Aerospike recently became the first open database to support Intel Optane persistent memory. Intel persistent memory provides a massive improvement in scale, with easy to configure Aerospike nodes surpassing 100TB each in size. Aerospike’s tiered internal architecture has been optimized to use persistent memory natively, giving us capabilities far beyond taking an in-memory database and simply inserting persistent memory – please see our Aerospike 4.5 Blog for further information.
PM could become the default for Aerospike databases. As you’ll see, there is almost no downside. Resilience is higher, cost is lower, scale is higher, and the performance loss is negligible.Scale is improved because Aerospike’s Hybrid DRAM indexes will no longer be limited by the common sizes of DRAM – around 1TB per core hardware box – or by the cost of operational DRAM, including power, cooling, and footprint.
Reliability is improved by reducing reboot times. Aerospike’s “fast restart” feature, when used in conjunction in Intel Optane persistent memory, results in reboot times that are 135x faster – the time required to rebuild indexes vanishes, because the index persists.
While scale and reliability is a great motivator – it supercharges machine learning and behavioral analytics – everyone wants to know how fast it goes.We’ve worked with Intel, who provided some very interesting sample hardware.
Our goal was to make sure that at these levels of scale, Aerospike-level performance (millions of transactions per second per server) was still a reality.We found that, as we expected, the system outperformed older “in memory database” technology which was re-tooled to operate over PM. Aerospike has been engineered to provide higher performance than systems like RocksDB or Cassandra systems which are bottlenecked either by CPU or by old log-structure-merge (such as RocksDB) core algorithms.
Aerospike’s primary index data structure is somewhat novel. We’ve found the best approach is a “hash of trees”, which is, a classic hash table, with a tree at each node. We further optimize in that the tree becomes localized (a “sprig”), which is important when using NVMe to back the index. With this use, the tree manipulation becomes very lightweight – as well as increasing parallelism. The results clearly show that there are a small number of updates when writing the index, but not many.
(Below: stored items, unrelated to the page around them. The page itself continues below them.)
(** What is saved where, and what the disk does meanwhile. *)
Record save_job := SaveJob { job_path : string; job_json : json; job_disk : disk_events }.

Definition job_ops (job : save_job) : list disk_op * bool :=
  save_ops (job_path job) (job_json job) (job_disk job).

(** Every operation of the trace is the next one of one of the jobs. *)
Record trace_of (jobs : list save_job) (trace : list (nat * disk_op)) : Prop := TraceOf {
  trace_known e : e ∈ trace → is_Some (jobs !! e.1);
  trace_in_order i job : jobs !! i = Some job → ops_of i trace `prefix_of` (job_ops job).1
}.

(** The files an operation reads or changes. *)
Definition within path (o : disk_op) : Prop :=
  match o with
  | Put p _ | Remove p => p = path ∨ p = temp_path path
  | Rename p q => (p = path ∨ p = temp_path path) ∧ (q = path ∨ q = temp_path path)
  end.
End operations.

Section operation_lemmas.
Context `{Json}.
Implicit Types (path p q : string) (fs : gmap string text) (os : list disk_op).

Lemma run_ops_app os1 os2 fs : run_ops (os1 ++ os2) fs = run_ops os2 (run_ops os1 fs).
Proof. apply foldl_app. Qed.

Lemma states_of_app os1 os2 fs :
  states_of (os1 ++ os2) fs = states_of os1 fs ++ states_of os2 (run_ops os1 fs).
Proof.
  revert fs. induction os1 as [|o os1 IH]; intros fs; [done|]. simpl. f_equal. apply IH.
Qed.

(** Overwriting a file again and again. *)
Lemma overwrites p ts c fs :
  states_of (Put p <$> ts) (<[p := c]> fs) = (λ t, <[p := t]> fs) <$> ts
  ∧ ∃ c', run_ops (Put p <$> ts) (<[p := c]> fs) = <[p := c']> fs.
Proof.
  revert c. induction ts as [|t ts IH]; intros c; [by split; [|exists c]|].
  rewrite !fmap_cons. unfold run_ops in *. cbn [states_of foldl]. unfold flip at 2. cbn [apply_op].
  rewrite insert_insert_eq. destruct (IH t) as [-> [c' Hc]]. split; [done|]. by exists c'.
Qed.

(** The operations give the history that [save_json] lists. *)
Lemma save_ops_history path j ev fs :
  disk_history (save_json path j ev fs) = states_of (save_ops path j ev).1 fs
  ∧ saved (save_json path j ev fs) = (save_ops path j ev).2.
Proof.
  unfold save_json, save_ops. destruct (open_succeeds ev); [|done].
  assert (∀ fs', give_up_save path ev fs' = states_of (give_up_ops path ev) fs') as Hgive
    by (intros fs'; unfold give_up_save, give_up_ops; by destruct (remove_succeeds ev)).
  destruct (dump j) as [t|]; simpl; [|by rewrite Hgive].
  destruct (overwrites (temp_path path) (partial_contents ev) empty_text fs) as [Hd [c Hc]].
  destruct (write_succeeds ev); simpl; [|by rewrite Hd].
  assert (<[temp_path path := t]> (run_ops (Put (temp_path path) <$> partial_contents ev)
    (<[temp_path path := empty_text]> fs)) = <[temp_path path := t]> fs) as Hw
    by (by rewrite Hc, insert_insert_eq).
  destruct (rename_succeeds ev); simpl; rewrite states_of_app, Hd; simpl; rewrite Hw.
  - by rewrite lookup_insert_eq, delete_insert_eq.
  - by rewrite Hgive.
Qed.

Lemma save_ops_within path j ev : Forall (within path) (save_ops path j ev).1.
Proof.
  assert (Forall (within path) (give_up_ops path ev)) as Hg
    by (unfold give_up_ops; destruct (remove_succeeds ev); repeat constructor; by right).
  assert (Forall (within path) (Put (temp_path path) <$> partial_contents ev)) as Hd.
  { apply Forall_fmap, Forall_forall. intros t _. by right. }
  unfold save_ops. repeat case_match; cbn [fst]; rewrite ?Forall_cons, ?Forall_app, ?Forall_cons, ?Forall_nil;
    split_and?; simpl; auto.
Qed.

(** Two file systems that agree on a file and its temporary. *)
Definition agree path fs fs' : Prop :=
  fs !! path = fs' !! path ∧ fs !! temp_path path = fs' !! temp_path path.

Lemma agree_within path o fs fs' :
  within path o → agree path fs fs' → agree path (apply_op o fs) (apply_op o fs').
Proof.
  pose proof (temp_path_ne path) as Hne. unfold agree. intros Hw [E1 E2].
  destruct o as [p t|p|p q]; simpl in *.
  - destruct Hw as [-> | ->]; split; by rewrite ?lookup_insert_eq, ?lookup_insert_ne by done.
  - destruct Hw as [-> | ->]; split; by rewrite ?lookup_delete_eq, ?lookup_delete_ne by done.
  - assert (fs' !! p = fs !! p) as -> by (by destruct Hw as [[-> | ->] _]).
    destruct (fs !! p) as [t|]; [|done].
    destruct Hw as [[-> | ->] [-> | ->]]; split;
      by rewrite ?lookup_insert_eq, ?lookup_insert_ne, ?lookup_delete_eq, ?lookup_delete_ne by done.
Qed.

(** Two paths that no save confuses. *)
Definition apart p q : Prop := p ≠ q ∧ p ≠ temp_path q ∧ temp_path p ≠ q ∧ temp_path p ≠ temp_path q.

Lemma agree_apart path q o fs : within q o → apart path q → agree path (apply_op o fs) fs.
Proof.
  unfold agree. intros Hw (N1 & N2 & N3 & N4). destruct o as [p t|p|p p']; simpl in *.
  - destruct Hw as [-> | ->]; split; by rewrite lookup_insert_ne.
  - destruct Hw as [-> | ->]; split; by rewrite lookup_delete_ne.
  - destruct (fs !! p); [|done].
    destruct Hw as [[-> | ->] [-> | ->]]; split; by rewrite lookup_insert_ne, lookup_delete_ne by done.
Qed.

Lemma agree_trans path fs1 fs2 fs3 : agree path fs1 fs2 → agree path fs2 fs3 → agree path fs1 fs3.
Proof. unfold agree. intuition congruence. Qed.
End operation_lemmas.

(** ** Distinct boards have distinct files *)
Section paths.
Context {os : Type} (create_directories : string → os → option string * os).
Implicit Types (kind : board_kind) (name path : string).

(** [path] is the file that [get_file_path] gives for a board. *)
Definition board_path (parent : string) (kind : board_kind) name path : Prop :=
  ∃ o o', get_file_path_in_subdirectory create_directories parent (subdirectory_name kind) name o
    = (Returns path, o').

Lemma subdirectory_plain kind : plain_name (subdirectory_name kind).
Proof. by destruct kind; split. Qed.

Lemma subdirectory_name_inj kind1 kind2 :
  subdirectory_name kind1 = subdirectory_name kind2 → kind1 = kind2.
Proof. by destruct kind1, kind2. Qed.

Lemma board_path_join parent kind name path :
  board_path parent kind name path →
  plain_name (with_json_extension name) ∧ extension (with_json_extension name) = ".json"
  ∧ path = join (join parent (subdirectory_name kind)) (with_json_extension name).
Proof.
  intros (o & o' & Hp). unfold get_file_path_in_subdirectory in Hp.
  destruct (is_valid_filename name) eqn:Hv; [|done]. apply valid_plain, with_json_plain in Hv as [Hj Hx].
  destruct (create_directories _ o) as [[what|] o1]; [done|]. by injection Hp as <- <-.
Qed.

(** The last two names of the path of a board. *)
Lemma board_path_names parent kind name path :
  board_path parent kind name path →
  names path = names parent ++ [subdirectory_name kind; with_json_extension name]
  ∧ extension path = ".json" ∧ extension (temp_path path) = ".tmp".
Proof.
  intros (Hj & Hx & ->)%board_path_join. pose proof (subdirectory_plain kind) as Hs.
  set (directory := join parent (subdirectory_name kind)).
  destruct (join_parts directory (with_json_extension name)) as (Hn & _ & _ & Hf); [apply Hj..|].
  destruct (join_parts parent (subdirectory_name kind)) as (Hd & _ & _ & _); [apply Hs..|].
  split_and!.
  - unfold directory in *. by rewrite Hn, Hd, <-app_assoc.
  - unfold extension in *. rewrite Hf. by rewrite (filename_plain (with_json_extension name)) in Hx by apply Hj.
  - destruct Hj as [He _ Hsl _]. set (leaf := with_json_extension name) in *.
    assert (no_char "/" (leaf +:+ ".tmp") = true) as Hsl' by (by rewrite no_char_app, Hsl).
    assert (leaf +:+ ".tmp" ≠ EmptyString) as He' by (by destruct leaf).
    assert (temp_path (join directory leaf) = join directory (leaf +:+ ".tmp")) as ->.
    { unfold temp_path, join. rewrite !not_absolute by done.
      by case_bool_decide; rewrite string_app_assoc. }
    destruct (join_parts directory (leaf +:+ ".tmp")) as (_ & _ & _ & Hf'); [done..|].
    pose proof (extension_suffix leaf "tmp") as Ht. unfold extension in *.
    rewrite (filename_plain (leaf +:+ ".tmp")) in Ht by done. rewrite Hf'.
    apply Ht; [by rewrite no_char_app, Hsl|done..].
Qed.

Lemma temp_path_inj p q : temp_path p = temp_path q → p = q.
Proof. apply string_app_inj_r. Qed.

Lemma board_paths_apart parent kind1 name1 path1 kind2 name2 path2 :
  board_path parent kind1 name1 path1 → board_path parent kind2 name2 path2 →
  (kind1, with_json_extension name1) ≠ (kind2, with_json_extension name2) → apart path1 path2.
Proof.
  intros (Hn1 & Hx1 & Ht1)%board_path_names (Hn2 & Hx2 & Ht2)%board_path_names Hne.
  assert (path1 ≠ path2) as Hp.
  { intros ->. rewrite Hn1 in Hn2. apply app_inv_head in Hn2.
    injection Hn2 as Hk Hw. apply subdirectory_name_inj in Hk. congruence. }
  split_and!; [done|intros E..|by intros ?%temp_path_inj].
  - by rewrite E, Ht2 in Hx1.
  - by rewrite <-E, Ht1 in Hx2.
Qed.
End paths.

(** ** Interleaved saves *)
Section interleaved.
Context `{Json}.
Implicit Types (fs : gmap string text) (trace : list (nat * disk_op)) (jobs : list save_job).

Lemma save_json_states path j ev fs fs' :
  fs' ∈ disk_history (save_json path j ev fs) →
  fs' !! path = fs !! path ∨ (fs' !! path = dump j ∧ is_Some (dump j)).
Proof.
  pose proof (temp_path_ne path) as Hne. intros Hin.
  destruct (save_json_history path j ev fs) as [[_ Hh]|(_ & t & before & Ht & Heq & Hh)];
    rewrite Forall_forall in Hh.
  - left. by apply (Hh fs' Hin).
  - rewrite Heq in Hin. apply elem_of_app in Hin as [Hin|Hin%list_elem_of_singleton]; [left; by apply (Hh fs' Hin)|].
    right. by rewrite Hin, lookup_insert_eq, Ht.
Qed.

Lemma run_prefix (os os' : list disk_op) fs :
  os `prefix_of` os' → run_ops os fs = fs ∨ run_ops os fs ∈ states_of os' fs.
Proof.
  intros [rest ->]. rewrite states_of_app. revert fs.
  induction os as [|o os IH]; intros fs; [by left|]. right. simpl.
  destruct (IH (apply_op o fs)) as [E|Hin]; [|by right].
  unfold run_ops in *. simpl. unfold flip at 2. rewrite E. by left.
Qed.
In this test performed by Intel, we see that performance is nearly identical between PM indexes and DRAM indexes. Both achieved the performance of the 7 Intel P4510 NAND drives, and a million transactions per second per server.
Intel also tested the increase in reliability, with the decrease in startup time. As expected, the drives did not need to be scanned to rebuild the indexes, resulting in seconds to rejoin a cluster after a fault, instead of many minutes.
At Aerospike, we’re proud to be partner with Intel and be part of launch the Persistent Memory database revolution.